:: Materials provided ::
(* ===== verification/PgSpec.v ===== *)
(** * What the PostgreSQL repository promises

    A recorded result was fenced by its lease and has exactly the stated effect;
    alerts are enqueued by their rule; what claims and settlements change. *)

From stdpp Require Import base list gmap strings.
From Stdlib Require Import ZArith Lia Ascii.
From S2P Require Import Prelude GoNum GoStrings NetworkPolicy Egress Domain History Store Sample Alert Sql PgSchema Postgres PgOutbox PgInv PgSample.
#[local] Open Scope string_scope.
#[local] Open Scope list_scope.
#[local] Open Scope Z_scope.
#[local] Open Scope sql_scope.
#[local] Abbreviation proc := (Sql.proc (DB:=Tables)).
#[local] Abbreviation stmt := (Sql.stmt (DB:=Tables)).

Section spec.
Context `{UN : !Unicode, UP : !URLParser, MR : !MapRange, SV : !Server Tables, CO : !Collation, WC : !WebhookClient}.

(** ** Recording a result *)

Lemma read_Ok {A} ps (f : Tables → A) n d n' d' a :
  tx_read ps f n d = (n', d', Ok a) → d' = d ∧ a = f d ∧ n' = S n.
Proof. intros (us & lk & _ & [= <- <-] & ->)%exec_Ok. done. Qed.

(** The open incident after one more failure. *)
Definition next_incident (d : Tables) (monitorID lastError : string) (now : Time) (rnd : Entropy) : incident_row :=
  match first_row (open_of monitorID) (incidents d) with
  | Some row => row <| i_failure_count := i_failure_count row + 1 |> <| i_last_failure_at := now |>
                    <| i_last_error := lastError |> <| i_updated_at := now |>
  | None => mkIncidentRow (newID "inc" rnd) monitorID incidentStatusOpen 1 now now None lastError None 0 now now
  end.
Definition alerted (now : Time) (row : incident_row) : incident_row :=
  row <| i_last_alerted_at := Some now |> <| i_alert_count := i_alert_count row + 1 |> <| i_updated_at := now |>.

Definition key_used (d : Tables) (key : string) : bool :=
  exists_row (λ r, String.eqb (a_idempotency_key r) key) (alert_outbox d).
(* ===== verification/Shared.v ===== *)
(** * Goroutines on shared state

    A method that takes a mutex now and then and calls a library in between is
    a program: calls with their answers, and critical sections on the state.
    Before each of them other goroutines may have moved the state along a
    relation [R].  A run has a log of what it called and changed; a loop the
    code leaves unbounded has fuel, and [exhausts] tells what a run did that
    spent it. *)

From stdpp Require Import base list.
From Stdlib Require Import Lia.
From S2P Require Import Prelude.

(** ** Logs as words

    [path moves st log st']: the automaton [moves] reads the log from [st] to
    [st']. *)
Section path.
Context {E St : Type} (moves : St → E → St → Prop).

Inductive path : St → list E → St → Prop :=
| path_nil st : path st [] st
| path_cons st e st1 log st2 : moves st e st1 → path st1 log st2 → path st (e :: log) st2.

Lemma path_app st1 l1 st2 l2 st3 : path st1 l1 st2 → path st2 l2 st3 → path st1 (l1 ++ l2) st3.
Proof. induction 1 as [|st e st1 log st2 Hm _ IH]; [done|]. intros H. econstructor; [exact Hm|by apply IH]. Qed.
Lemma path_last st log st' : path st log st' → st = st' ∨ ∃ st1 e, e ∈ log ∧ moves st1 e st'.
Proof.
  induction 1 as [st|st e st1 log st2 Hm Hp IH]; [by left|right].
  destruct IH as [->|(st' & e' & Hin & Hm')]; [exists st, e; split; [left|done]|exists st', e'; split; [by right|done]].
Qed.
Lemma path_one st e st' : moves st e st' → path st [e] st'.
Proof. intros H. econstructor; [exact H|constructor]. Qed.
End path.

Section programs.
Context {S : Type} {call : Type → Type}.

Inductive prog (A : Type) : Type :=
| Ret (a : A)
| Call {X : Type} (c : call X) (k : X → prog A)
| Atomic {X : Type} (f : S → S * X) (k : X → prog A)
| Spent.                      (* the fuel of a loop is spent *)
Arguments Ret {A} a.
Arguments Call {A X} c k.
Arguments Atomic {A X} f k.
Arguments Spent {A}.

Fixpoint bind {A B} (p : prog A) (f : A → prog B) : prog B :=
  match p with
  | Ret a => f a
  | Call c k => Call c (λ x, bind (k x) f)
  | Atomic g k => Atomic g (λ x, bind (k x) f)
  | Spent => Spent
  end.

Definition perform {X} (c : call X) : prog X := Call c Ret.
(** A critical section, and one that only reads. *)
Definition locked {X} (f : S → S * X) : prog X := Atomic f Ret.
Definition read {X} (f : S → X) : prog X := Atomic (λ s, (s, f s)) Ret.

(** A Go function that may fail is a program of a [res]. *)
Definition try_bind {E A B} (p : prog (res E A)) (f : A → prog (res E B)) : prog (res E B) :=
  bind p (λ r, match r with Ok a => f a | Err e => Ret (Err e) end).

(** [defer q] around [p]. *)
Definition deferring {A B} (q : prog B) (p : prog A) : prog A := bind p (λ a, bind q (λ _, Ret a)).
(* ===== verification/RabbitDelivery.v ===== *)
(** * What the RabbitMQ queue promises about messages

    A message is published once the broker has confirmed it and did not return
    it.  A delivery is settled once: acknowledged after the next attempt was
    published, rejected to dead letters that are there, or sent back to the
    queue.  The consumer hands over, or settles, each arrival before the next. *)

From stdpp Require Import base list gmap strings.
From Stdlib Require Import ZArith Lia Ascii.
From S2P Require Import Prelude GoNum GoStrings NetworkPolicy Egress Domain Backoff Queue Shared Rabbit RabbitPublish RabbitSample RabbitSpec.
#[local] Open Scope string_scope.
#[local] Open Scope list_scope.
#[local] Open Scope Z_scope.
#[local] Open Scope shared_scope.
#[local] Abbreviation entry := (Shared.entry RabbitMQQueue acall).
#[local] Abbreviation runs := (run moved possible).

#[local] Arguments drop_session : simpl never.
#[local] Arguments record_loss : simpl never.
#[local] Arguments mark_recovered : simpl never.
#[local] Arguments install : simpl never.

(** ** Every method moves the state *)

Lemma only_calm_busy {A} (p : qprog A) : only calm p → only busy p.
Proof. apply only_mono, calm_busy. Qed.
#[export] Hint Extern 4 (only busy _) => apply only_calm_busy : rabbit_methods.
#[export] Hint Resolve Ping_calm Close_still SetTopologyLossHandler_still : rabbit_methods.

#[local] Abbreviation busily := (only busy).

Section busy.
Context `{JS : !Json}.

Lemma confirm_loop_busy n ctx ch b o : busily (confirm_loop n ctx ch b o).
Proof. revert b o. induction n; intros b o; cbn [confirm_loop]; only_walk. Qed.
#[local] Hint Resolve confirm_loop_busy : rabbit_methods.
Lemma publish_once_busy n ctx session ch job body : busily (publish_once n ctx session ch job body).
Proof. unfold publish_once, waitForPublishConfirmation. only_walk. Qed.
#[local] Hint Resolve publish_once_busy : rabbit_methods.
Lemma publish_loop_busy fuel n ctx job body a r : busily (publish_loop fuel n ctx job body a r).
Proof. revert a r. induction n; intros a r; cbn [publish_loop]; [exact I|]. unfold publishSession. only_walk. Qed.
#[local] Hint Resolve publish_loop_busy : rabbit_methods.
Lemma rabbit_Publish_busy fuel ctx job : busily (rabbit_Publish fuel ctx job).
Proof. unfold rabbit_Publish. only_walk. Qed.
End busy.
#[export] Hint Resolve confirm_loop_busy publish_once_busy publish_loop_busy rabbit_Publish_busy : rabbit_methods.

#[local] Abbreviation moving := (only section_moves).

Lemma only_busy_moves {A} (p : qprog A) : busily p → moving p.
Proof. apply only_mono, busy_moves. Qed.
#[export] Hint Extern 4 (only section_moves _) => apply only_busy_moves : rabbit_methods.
:::
■ What this task involves ■
Would you please write out all the entries exactly?

■ Solution for this problem ■
(* ===== verification/PgSpec.v ===== *)
(** * What the PostgreSQL repository promises

    A recorded result was fenced by its lease and has exactly the stated effect;
    alerts are enqueued by their rule; what claims and settlements change. *)

From stdpp Require Import base list gmap strings.
From Stdlib Require Import ZArith Lia Ascii.
From S2P Require Import Prelude GoNum GoStrings NetworkPolicy Egress Domain History Store Sample Alert Sql PgSchema Postgres PgOutbox PgInv PgSample.
#[local] Open Scope string_scope.
#[local] Open Scope list_scope.
#[local] Open Scope Z_scope.
#[local] Open Scope sql_scope.
#[local] Abbreviation proc := (Sql.proc (DB:=Tables)).
#[local] Abbreviation stmt := (Sql.stmt (DB:=Tables)).

Section spec.
Context `{UN : !Unicode, UP : !URLParser, MR : !MapRange, SV : !Server Tables, CO : !Collation, WC : !WebhookClient}.

(** ** Recording a result *)

Lemma read_Ok {A} ps (f : Tables → A) n d n' d' a :
  tx_read ps f n d = (n', d', Ok a) → d' = d ∧ a = f d ∧ n' = S n.
Proof. intros (us & lk & _ & [= <- <-] & ->)%exec_Ok. done. Qed.

(** The open incident after one more failure. *)
Definition next_incident (d : Tables) (monitorID lastError : string) (now : Time) (rnd : Entropy) : incident_row :=
  match first_row (open_of monitorID) (incidents d) with
  | Some row => row <| i_failure_count := i_failure_count row + 1 |> <| i_last_failure_at := now |>
                    <| i_last_error := lastError |> <| i_updated_at := now |>
  | None => mkIncidentRow (newID "inc" rnd) monitorID incidentStatusOpen 1 now now None lastError None 0 now now
  end.
Definition alerted (now : Time) (row : incident_row) : incident_row :=
  row <| i_last_alerted_at := Some now |> <| i_alert_count := i_alert_count row + 1 |> <| i_updated_at := now |>.

Definition key_used (d : Tables) (key : string) : bool :=
  exists_row (λ r, String.eqb (a_idempotency_key r) key) (alert_outbox d).
(* ===== verification/Shared.v ===== *)
(** * Goroutines on shared state

    A method that takes a mutex now and then and calls a library in between is
    a program: calls with their answers, and critical sections on the state.
    Before each of them other goroutines may have moved the state along a
    relation [R].  A run has a log of what it called and changed; a loop the
    code leaves unbounded has fuel, and [exhausts] tells what a run did that
    spent it. *)

From stdpp Require Import base list.
From Stdlib Require Import Lia.
From S2P Require Import Prelude.

(** ** Logs as words

    [path moves st log st']: the automaton [moves] reads the log from [st] to
    [st']. *)
Section path.
Context {E St : Type} (moves : St → E → St → Prop).

Inductive path : St → list E → St → Prop :=
| path_nil st : path st [] st
| path_cons st e st1 log st2 : moves st e st1 → path st1 log st2 → path st (e :: log) st2.

Lemma path_app st1 l1 st2 l2 st3 : path st1 l1 st2 → path st2 l2 st3 → path st1 (l1 ++ l2) st3.
Proof. induction 1 as [|st e st1 log st2 Hm _ IH]; [done|]. intros H. econstructor; [exact Hm|by apply IH]. Qed.
Lemma path_last st log st' : path st log st' → st = st' ∨ ∃ st1 e, e ∈ log ∧ moves st1 e st'.
Proof.
  induction 1 as [st|st e st1 log st2 Hm Hp IH]; [by left|right].
  destruct IH as [->|(st' & e' & Hin & Hm')]; [exists st, e; split; [left|done]|exists st', e'; split; [by right|done]].
Qed.
Lemma path_one st e st' : moves st e st' → path st [e] st'.
Proof. intros H. econstructor; [exact H|constructor]. Qed.
End path.

Section programs.
Context {S : Type} {call : Type → Type}.

Inductive prog (A : Type) : Type :=
| Ret (a : A)
| Call {X : Type} (c : call X) (k : X → prog A)
| Atomic {X : Type} (f : S → S * X) (k : X → prog A)
| Spent.                      (* the fuel of a loop is spent *)
Arguments Ret {A} a.
Arguments Call {A X} c k.
Arguments Atomic {A X} f k.
Arguments Spent {A}.

Fixpoint bind {A B} (p : prog A) (f : A → prog B) : prog B :=
  match p with
  | Ret a => f a
  | Call c k => Call c (λ x, bind (k x) f)
  | Atomic g k => Atomic g (λ x, bind (k x) f)
  | Spent => Spent
  end.

Definition perform {X} (c : call X) : prog X := Call c Ret.
(** A critical section, and one that only reads. *)
Definition locked {X} (f : S → S * X) : prog X := Atomic f Ret.
Definition read {X} (f : S → X) : prog X := Atomic (λ s, (s, f s)) Ret.

(** A Go function that may fail is a program of a [res]. *)
Definition try_bind {E A B} (p : prog (res E A)) (f : A → prog (res E B)) : prog (res E B) :=
  bind p (λ r, match r with Ok a => f a | Err e => Ret (Err e) end).

(** [defer q] around [p]. *)
Definition deferring {A B} (q : prog B) (p : prog A) : prog A := bind p (λ a, bind q (λ _, Ret a)).
(* ===== verification/RabbitDelivery.v ===== *)
(** * What the RabbitMQ queue promises about messages

    A message is published once the broker has confirmed it and did not return
    it.  A delivery is settled once: acknowledged after the next attempt was
    published, rejected to dead letters that are there, or sent back to the
    queue.  The consumer hands over, or settles, each arrival before the next. *)

From stdpp Require Import base list gmap strings.
From Stdlib Require Import ZArith Lia Ascii.
From S2P Require Import Prelude GoNum GoStrings NetworkPolicy Egress Domain Backoff Queue Shared Rabbit RabbitPublish RabbitSample RabbitSpec.
#[local] Open Scope string_scope.
#[local] Open Scope list_scope.
#[local] Open Scope Z_scope.
#[local] Open Scope shared_scope.
#[local] Abbreviation entry := (Shared.entry RabbitMQQueue acall).
#[local] Abbreviation runs := (run moved possible).

#[local] Arguments drop_session : simpl never.
#[local] Arguments record_loss : simpl never.
#[local] Arguments mark_recovered : simpl never.
#[local] Arguments install : simpl never.

(** ** Every method moves the state *)

Lemma only_calm_busy {A} (p : qprog A) : only calm p → only busy p.
Proof. apply only_mono, calm_busy. Qed.
#[export] Hint Extern 4 (only busy _) => apply only_calm_busy : rabbit_methods.
#[export] Hint Resolve Ping_calm Close_still SetTopologyLossHandler_still : rabbit_methods.

#[local] Abbreviation busily := (only busy).

Section busy.
Context `{JS : !Json}.

Lemma confirm_loop_busy n ctx ch b o : busily (confirm_loop n ctx ch b o).
Proof. revert b o. induction n; intros b o; cbn [confirm_loop]; only_walk. Qed.
#[local] Hint Resolve confirm_loop_busy : rabbit_methods.
Lemma publish_once_busy n ctx session ch job body : busily (publish_once n ctx session ch job body).
Proof. unfold publish_once, waitForPublishConfirmation. only_walk. Qed.
#[local] Hint Resolve publish_once_busy : rabbit_methods.
Lemma publish_loop_busy fuel n ctx job body a r : busily (publish_loop fuel n ctx job body a r).
Proof. revert a r. induction n; intros a r; cbn [publish_loop]; [exact I|]. unfold publishSession. only_walk. Qed.
#[local] Hint Resolve publish_loop_busy : rabbit_methods.
Lemma rabbit_Publish_busy fuel ctx job : busily (rabbit_Publish fuel ctx job).
Proof. unfold rabbit_Publish. only_walk. Qed.
End busy.
#[export] Hint Resolve confirm_loop_busy publish_once_busy publish_loop_busy rabbit_Publish_busy : rabbit_methods.

#[local] Abbreviation moving := (only section_moves).

Lemma only_busy_moves {A} (p : qprog A) : busily p → moving p.
Proof. apply only_mono, busy_moves. Qed.
#[export] Hint Extern 4 (only section_moves _) => apply only_busy_moves : rabbit_methods.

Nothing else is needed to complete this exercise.